— What you will do —
Make an exact copy of the entries below.

— Study material —
=== Section Start ===
(** * Reminder notification scheduler of the medical tracking frontend

    A shallow embedding of the reminder alerting code of the dashboard
    script: [initAudioContext], [playNotificationSound], [sendNotification],
    [requestNotificationPermission], [checkReminders], [loadReminders] and
    [deleteReminder].

    Conventions.
    - Times are epoch milliseconds in [Z]; [new Date(s) - now] is a
      subtraction in [Z], or NaN (modelled by [None]) when [s] does not parse.
    - The [Set] [hasPlayedSound] is a [gset string]; its keys are built as the
      template literals build them, from the decimal rendering of the id.
    - Calls into the browser are recorded in a log.  Every entry the
      scheduler's callback emits is labelled with the id of the reminder being
      visited and with the branch that emitted it. *)

From Stdlib Require Import ZArith QArith Lia Ascii String.
From stdpp Require Import gmap strings pretty list.

Local Open Scope Z_scope.

(** ** Completions: straight-line browser calls under try/catch *)

Module Js.

Inductive completion (A : Type) : Type :=
| Normal (a : A)
| Thrown.
Arguments Normal {A} a.
Arguments Thrown {A}.

(** A computation over a log of calls of type [C]: the calls it attempted, in
    order, and how it completed. *)
Definition M (C A : Type) : Type := (list C * completion A)%type.

Definition ret {C A} (a : A) : M C A := ([], Normal a).
Definition throw {C A} : M C A := ([], Thrown).

Definition bind {C A B} (m : M C A) (k : A -> M C B) : M C B :=
  match m with
  | (l, Normal a) => let '(l', c) := k a in (l ++ l', c)
  | (l, Thrown) => (l, Thrown)
  end.

(** [try { m } catch (e) { h }] *)
Definition try_catch {C A} (m : M C A) (h : M C A) : M C A :=
  match m with
  | (l, Normal a) => (l, Normal a)
  | (l, Thrown) => let '(l', c) := h in (l ++ l', c)
  end.

Definition calls {C A} (m : M C A) : list C := fst m.
Definition outcome {C A} (m : M C A) : completion A := snd m.

Definition throws {C A} (m : M C A) : bool :=
  match outcome m with Thrown => true | Normal _ => false end.

End Js.

Import Js.

Notation "m ;;; k" := (bind m (fun _ => k))
  (at level 90, right associativity).

(** ** Audio *)

(** The browser calls the sound code performs.  Frequencies are in hundredths
    of a hertz and times in milliseconds after [audioContext.currentTime]. *)
Inductive AudioCall : Type :=
| NewAudioContext                       (* new (window.AudioContext || window.webkitAudioContext)() *)
| Resume                                (* audioContext.resume() *)
| CreateOscillator
| CreateGain
| Connect
| FrequencyValue (centihertz : Z)       (* oscillator.frequency.value = .. *)
| OscillatorType (shape : string)       (* oscillator.type = .. *)
| FrequencySetValueAtTime (centihertz after : Z)
| GainSetValueAtTime (after : Z)
| GainExponentialRamp (after : Z)
| OscillatorStart (after : Z)
| OscillatorStop (after : Z)
| SetTimeout (delay : Z)
| NewAudio                              (* new Audio('data:audio/wav;base64,...') *)
| AudioPlay                             (* audio.play().catch(..) *)
| ConsoleLog (message : string)
| ConsoleError (message : string).

Global Instance AudioCall_eq_dec : EqDecision AudioCall.
Proof. solve_decision. Defined.

(** The value of the global [audioContext] once it is set. *)
Record AudioContext : Type := { suspended : bool }.

(** [Notification.permission] *)
Inductive Permission : Type := Default | Granted | Denied.

Global Instance Permission_eq_dec : EqDecision Permission.
Proof. solve_decision. Defined.

(** What the browser does on the calls of one task: which audio calls throw
    ([audio_throws n c]: the call [c] throws when it is the call number [n]
    of the block being run), the notification capability, and whether the
    acknowledgement request of a reminder is fulfilled. *)
Record Browser : Type := {
  audio_throws : nat -> AudioCall -> bool;
  fresh_context : AudioContext;         (* the context a successful constructor returns *)
  notification_supported : bool;        (* "Notification" in window *)
  permission : Permission;              (* Notification.permission *)
  notify_fulfilled : Z -> bool          (* fetch(`.../reminders/${id}/notify`) resolves *)
}.

Section Audio.

Variable b : Browser.

(** One browser call, number [n] of its block: it is logged, and throws when
    the browser says so. *)
Definition call (n : nat) (c : AudioCall) : M AudioCall unit :=
  ([c], if audio_throws b n c then Thrown else Normal tt).

(** [console.log] and [console.error] do not throw. *)
Definition console (c : AudioCall) : M AudioCall unit := ([c], Normal tt).

(** A block of calls, one after the other, numbered from [n]. *)
Fixpoint block (n : nat) (cs : list AudioCall) : M AudioCall unit :=
  match cs with
  | [] => ret tt
  | c :: cs => call n c ;;; block (S n) cs
  end.

(** [initAudioContext]: the assignment happens only if the constructor
    returns. *)
Definition initAudioContext (audioContext : option AudioContext)
  : option AudioContext * list AudioCall :=
  if audio_throws b 0 NewAudioContext
  then (audioContext, [NewAudioContext; ConsoleLog "Web Audio API not supported"])
  else (Some (fresh_context b), [NewAudioContext; ConsoleLog "Audio context initialized"]).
=== Section End ===
— Exercise solution —
(** * Reminder notification scheduler of the medical tracking frontend

    A shallow embedding of the reminder alerting code of the dashboard
    script: [initAudioContext], [playNotificationSound], [sendNotification],
    [requestNotificationPermission], [checkReminders], [loadReminders] and
    [deleteReminder].

    Conventions.
    - Times are epoch milliseconds in [Z]; [new Date(s) - now] is a
      subtraction in [Z], or NaN (modelled by [None]) when [s] does not parse.
    - The [Set] [hasPlayedSound] is a [gset string]; its keys are built as the
      template literals build them, from the decimal rendering of the id.
    - Calls into the browser are recorded in a log.  Every entry the
      scheduler's callback emits is labelled with the id of the reminder being
      visited and with the branch that emitted it. *)

From Stdlib Require Import ZArith QArith Lia Ascii String.
From stdpp Require Import gmap strings pretty list.

Local Open Scope Z_scope.

(** ** Completions: straight-line browser calls under try/catch *)

Module Js.

Inductive completion (A : Type) : Type :=
| Normal (a : A)
| Thrown.
Arguments Normal {A} a.
Arguments Thrown {A}.

(** A computation over a log of calls of type [C]: the calls it attempted, in
    order, and how it completed. *)
Definition M (C A : Type) : Type := (list C * completion A)%type.

Definition ret {C A} (a : A) : M C A := ([], Normal a).
Definition throw {C A} : M C A := ([], Thrown).

Definition bind {C A B} (m : M C A) (k : A -> M C B) : M C B :=
  match m with
  | (l, Normal a) => let '(l', c) := k a in (l ++ l', c)
  | (l, Thrown) => (l, Thrown)
  end.

(** [try { m } catch (e) { h }] *)
Definition try_catch {C A} (m : M C A) (h : M C A) : M C A :=
  match m with
  | (l, Normal a) => (l, Normal a)
  | (l, Thrown) => let '(l', c) := h in (l ++ l', c)
  end.

Definition calls {C A} (m : M C A) : list C := fst m.
Definition outcome {C A} (m : M C A) : completion A := snd m.

Definition throws {C A} (m : M C A) : bool :=
  match outcome m with Thrown => true | Normal _ => false end.

End Js.

Import Js.

Notation "m ;;; k" := (bind m (fun _ => k))
  (at level 90, right associativity).

(** ** Audio *)

(** The browser calls the sound code performs.  Frequencies are in hundredths
    of a hertz and times in milliseconds after [audioContext.currentTime]. *)
Inductive AudioCall : Type :=
| NewAudioContext                       (* new (window.AudioContext || window.webkitAudioContext)() *)
| Resume                                (* audioContext.resume() *)
| CreateOscillator
| CreateGain
| Connect
| FrequencyValue (centihertz : Z)       (* oscillator.frequency.value = .. *)
| OscillatorType (shape : string)       (* oscillator.type = .. *)
| FrequencySetValueAtTime (centihertz after : Z)
| GainSetValueAtTime (after : Z)
| GainExponentialRamp (after : Z)
| OscillatorStart (after : Z)
| OscillatorStop (after : Z)
| SetTimeout (delay : Z)
| NewAudio                              (* new Audio('data:audio/wav;base64,...') *)
| AudioPlay                             (* audio.play().catch(..) *)
| ConsoleLog (message : string)
| ConsoleError (message : string).

Global Instance AudioCall_eq_dec : EqDecision AudioCall.
Proof. solve_decision. Defined.

(** The value of the global [audioContext] once it is set. *)
Record AudioContext : Type := { suspended : bool }.

(** [Notification.permission] *)
Inductive Permission : Type := Default | Granted | Denied.

Global Instance Permission_eq_dec : EqDecision Permission.
Proof. solve_decision. Defined.

(** What the browser does on the calls of one task: which audio calls throw
    ([audio_throws n c]: the call [c] throws when it is the call number [n]
    of the block being run), the notification capability, and whether the
    acknowledgement request of a reminder is fulfilled. *)
Record Browser : Type := {
  audio_throws : nat -> AudioCall -> bool;
  fresh_context : AudioContext;         (* the context a successful constructor returns *)
  notification_supported : bool;        (* "Notification" in window *)
  permission : Permission;              (* Notification.permission *)
  notify_fulfilled : Z -> bool          (* fetch(`.../reminders/${id}/notify`) resolves *)
}.

Section Audio.

Variable b : Browser.

(** One browser call, number [n] of its block: it is logged, and throws when
    the browser says so. *)
Definition call (n : nat) (c : AudioCall) : M AudioCall unit :=
  ([c], if audio_throws b n c then Thrown else Normal tt).

(** [console.log] and [console.error] do not throw. *)
Definition console (c : AudioCall) : M AudioCall unit := ([c], Normal tt).

(** A block of calls, one after the other, numbered from [n]. *)
Fixpoint block (n : nat) (cs : list AudioCall) : M AudioCall unit :=
  match cs with
  | [] => ret tt
  | c :: cs => call n c ;;; block (S n) cs
  end.

(** [initAudioContext]: the assignment happens only if the constructor
    returns. *)
Definition initAudioContext (audioContext : option AudioContext)
  : option AudioContext * list AudioCall :=
  if audio_throws b 0 NewAudioContext
  then (audioContext, [NewAudioContext; ConsoleLog "Web Audio API not supported"])
  else (Some (fresh_context b), [NewAudioContext; ConsoleLog "Audio context initialized"]).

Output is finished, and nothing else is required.